| Problem requirements |
Across the entries below, how many lines contain the string "split"? Give only the count.

(Entries taken from a collection)

(* ===== verification/Reconcile.v ===== *)
(** * Reconcile: comparing the two sides of a day

    The pure part of [src/services/ReconcileService.cc]: reading the channel's bill
    and [classifyReconcileDiffs], over a model of [std::map] and of
    [std::getline]. *)

From S2P Require Import Prelude MoneyUtil Models Invariant.

(** ** The standard library *)

Section StdMap.
Context {V : Type}.

(** [m[k] = v] on a [std::map<std::string, V>], in the order of [operator<]. *)
Fixpoint map_set (k : string) (v : V) (m : list (string * V)) : list (string * V) :=
  match m with
  | [] => [(k, v)]
  | (k', v') :: m' =>
      match String.compare k k' with
      | Eq => (k', v) :: m'
      | Lt => (k, v) :: m
      | Gt => (k', v') :: map_set k v m'
      end
  end.

(** [m.find(k)]. *)
Fixpoint map_find (k : string) (m : list (string * V)) : option V :=
  match m with
  | [] => None
  | (k', v) :: m' => if String.eqb k k' then Some v else map_find k m'
  end.
End StdMap.

(** All that [while (std::getline(stream, field, delim))] reads: what follows the
    last delimiter is a field only when it is not empty. *)
Fixpoint getlines (delim : Z) (s cur : string) : list string :=
  match s with
  | "" => if String.eqb cur "" then [] else [cur]
  | String c rest =>
      if schar c =? delim then cur :: getlines delim rest ""
      else getlines delim rest (cur +:+ String c "")
  end.

(** ** The code *)

(** A line of the bill: trade number, order number, amount, callback time. *)
Definition parseBillLine (line : string) : option ReconcileSideRow :=
  match getlines 44 line "" with
  | tradeNo :: orderNo :: amount :: _ :: _ =>
      fen ← yuanStringToFen amount; Some (mkSideRow tradeNo orderNo fen)
  | _ => None
  end.

(** The loop over the lines of the bill; [None] at the first bad line. *)
Fixpoint parse_bill_lines (lines : list string) : option (list ReconcileSideRow) :=
  match lines with
  | [] => Some []
  | line :: rest =>
      if match line with "" => true | String c _ => schar c =? 35 end then parse_bill_lines rest
      else row ← parseBillLine line; rows ← parse_bill_lines rest; Some (row :: rows)
  end.

Definition parse_bill (content : string) : option (list ReconcileSideRow) :=
  parse_bill_lines (getlines 10 content "").

Record ClassifiedDiff := mkClassified {
  c_type : ReconcileDiffType;
  c_channelTradeNo : string;
  c_orderNo : string;
  c_localFen : Z;
  c_channelFen : Z;
  c_diffFen : Z
}.

(** A side indexed by trade number: the last row of a number wins. *)
Definition by_trade_no (rows : list ReconcileSideRow) : list (string * ReconcileSideRow) :=
  fold_left (fun m row => map_set (r_channelTradeNo row) row m) rows [].

(** The bodies of the three loops. *)
Definition local_only (channel : list (string * ReconcileSideRow)) (e : string * ReconcileSideRow)
  : list ClassifiedDiff :=
  let '(tradeNo, l) := e in
  match map_find tradeNo channel with
  | None => [mkClassified kLocalOnly tradeNo (r_orderNo l) (r_amountFen l) 0 (r_amountFen l)]
  | Some _ => []
  end.

Definition channel_only (local : list (string * ReconcileSideRow)) (e : string * ReconcileSideRow)
  : list ClassifiedDiff :=
  let '(tradeNo, c) := e in
  match map_find tradeNo local with
  | None => [mkClassified kChannelOnly tradeNo (r_orderNo c) 0 (r_amountFen c) (wrap64 (- r_amountFen c))]
  | Some _ => []
  end.

Definition amount_mismatch (channel : list (string * ReconcileSideRow)) (e : string * ReconcileSideRow)
  : list ClassifiedDiff :=
  let '(tradeNo, l) := e in
  match map_find tradeNo channel with
  | Some c =>
      if r_amountFen c =? r_amountFen l then []
      else [mkClassified kDiffAmountMismatch tradeNo (r_orderNo l) (r_amountFen l) (r_amountFen c)
              (wrap64 (r_amountFen l - r_amountFen c))]
  | None => []
  end.

Definition classifyReconcileDiffs (local channel : list ReconcileSideRow) : list ClassifiedDiff :=
  let localByTradeNo := by_trade_no local in
  let channelByTradeNo := by_trade_no channel in
  flat_map (local_only channelByTradeNo) localByTradeNo
  ++ flat_map (channel_only localByTradeNo) channelByTradeNo
  ++ flat_map (amount_mismatch channelByTradeNo) localByTradeNo.

(** ** Lemmas on the map *)

Section MapLemmas.
Context {V : Type}.
Implicit Types (m : list (string * V)) (k : string).

Definition klt (a b : string) : Prop := String.compare a b = Lt.

(** Keys in strictly increasing order. *)
Fixpoint ksorted m : Prop :=
  match m with
  | [] => True
  | (k, _) :: m' => Forall (fun e => klt k e.1) m' /\ ksorted m'
  end.

Lemma ascii_compare_refl a : Ascii.compare a a = Eq.
Proof. unfold Ascii.compare. by rewrite N.compare_refl. Qed.

Lemma ascii_compare_eq a b : Ascii.compare a b = Eq -> a = b.
Proof.
  unfold Ascii.compare. rewrite N.compare_eq_iff. intros H.
  by rewrite <- (ascii_N_embedding a), <- (ascii_N_embedding b), H.
Qed.

Lemma str_compare_refl s : String.compare s s = Eq.
Proof. induction s as [|c s IH]; simpl; [done |]. by rewrite ascii_compare_refl. Qed.

Lemma str_compare_eq a b : String.compare a b = Eq -> a = b.
Proof.
  revert b. induction a as [|x a IH]; intros [|y b]; simpl; try done.
  destruct (Ascii.compare x y) eqn:E; try done. intros H. apply ascii_compare_eq in E as ->.
  by rewrite (IH b).
Qed.

Lemma klt_trans a b c : klt a b -> klt b c -> klt a c.
Proof.
  unfold klt. revert b c. induction a as [|x a IH]; intros [|y b] [|z c]; simpl; try done.
  destruct (Ascii.compare x y) eqn:E1, (Ascii.compare y z) eqn:E2; try done;
    unfold Ascii.compare in *;
    rewrite ?N.compare_eq_iff, ?N.compare_lt_iff in *.
  - rewrite E1, <- E2, N.compare_refl. apply IH.
  - intros _ _. rewrite E1. by rewrite (proj2 (N.compare_lt_iff _ _) E2).
  - intros _ _. rewrite <- E2. by rewrite (proj2 (N.compare_lt_iff _ _) E1).
  - intros _ _. by rewrite (proj2 (N.compare_lt_iff _ _) (N.lt_trans _ _ _ E1 E2)).
Qed.

Lemma klt_gt a b : String.compare a b = Gt -> klt b a.
Proof. unfold klt. intros H. rewrite String.compare_antisym, H. done. Qed.

Lemma klt_irrefl a : ~ klt a a.
Proof. unfold klt. by rewrite str_compare_refl. Qed.

Lemma map_set_Forall (P : string -> Prop) k v m :
  P k -> Forall (fun e => P e.1) m -> Forall (fun e => P e.1) (map_set k v m).
Proof.
  intros Hk. induction m as [|[k' v'] m IH]; simpl; [by constructor |].
  intros H. apply Forall_cons in H as [Hk' H].
  destruct (String.compare k k'); constructor; try done; [by constructor | auto].
Qed.

Lemma map_set_sorted k v m : ksorted m -> ksorted (map_set k v m).
Proof.
  induction m as [|[k' v'] m IH]; simpl; [done |]. intros [Hlt Hs].
  destruct (String.compare k k') eqn:E; simpl; [done | |].
  - split; [| done]. constructor; [done |]. eapply Forall_impl; [exact Hlt |].
    intros e. by apply klt_trans.
  - split; [| auto]. apply (map_set_Forall (klt k')); [by apply klt_gt | done].
Qed.

Lemma map_find_set k k' v m : ksorted m ->
  map_find k (map_set k' v m) = if String.eqb k k' then Some v else map_find k m.
Proof.
  induction m as [|[k2 v2] m IH]; simpl; [by destruct (String.eqb k k') |]. intros [Hlt Hs].
  destruct (String.compare k' k2) eqn:E; simpl.
  - apply str_compare_eq in E as ->. by destruct (String.eqb k k2).
  - done.
  - rewrite (IH Hs). destruct (String.eqb_spec k k2) as [-> |]; [| done].
    destruct (String.eqb_spec k2 k') as [-> |]; [| done]. by rewrite str_compare_refl in E.
Qed.

Lemma map_find_In k v m : ksorted m -> map_find k m = Some v <-> In (k, v) m.
Proof.
  induction m as [|[k' v'] m IH]; simpl; [done |]. intros [Hlt Hs].
  destruct (String.eqb_spec k k') as [-> | Hne].
  - split; [intros [= ->]; by left |]. intros [[= ->] | Hin]; [done |].
    rewrite List.Forall_forall in Hlt. by destruct (klt_irrefl k' (Hlt _ Hin)).
  - rewrite (IH Hs). split; [by right |]. intros [[= -> ->] | Hin]; done.
Qed.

| Solved problem |
4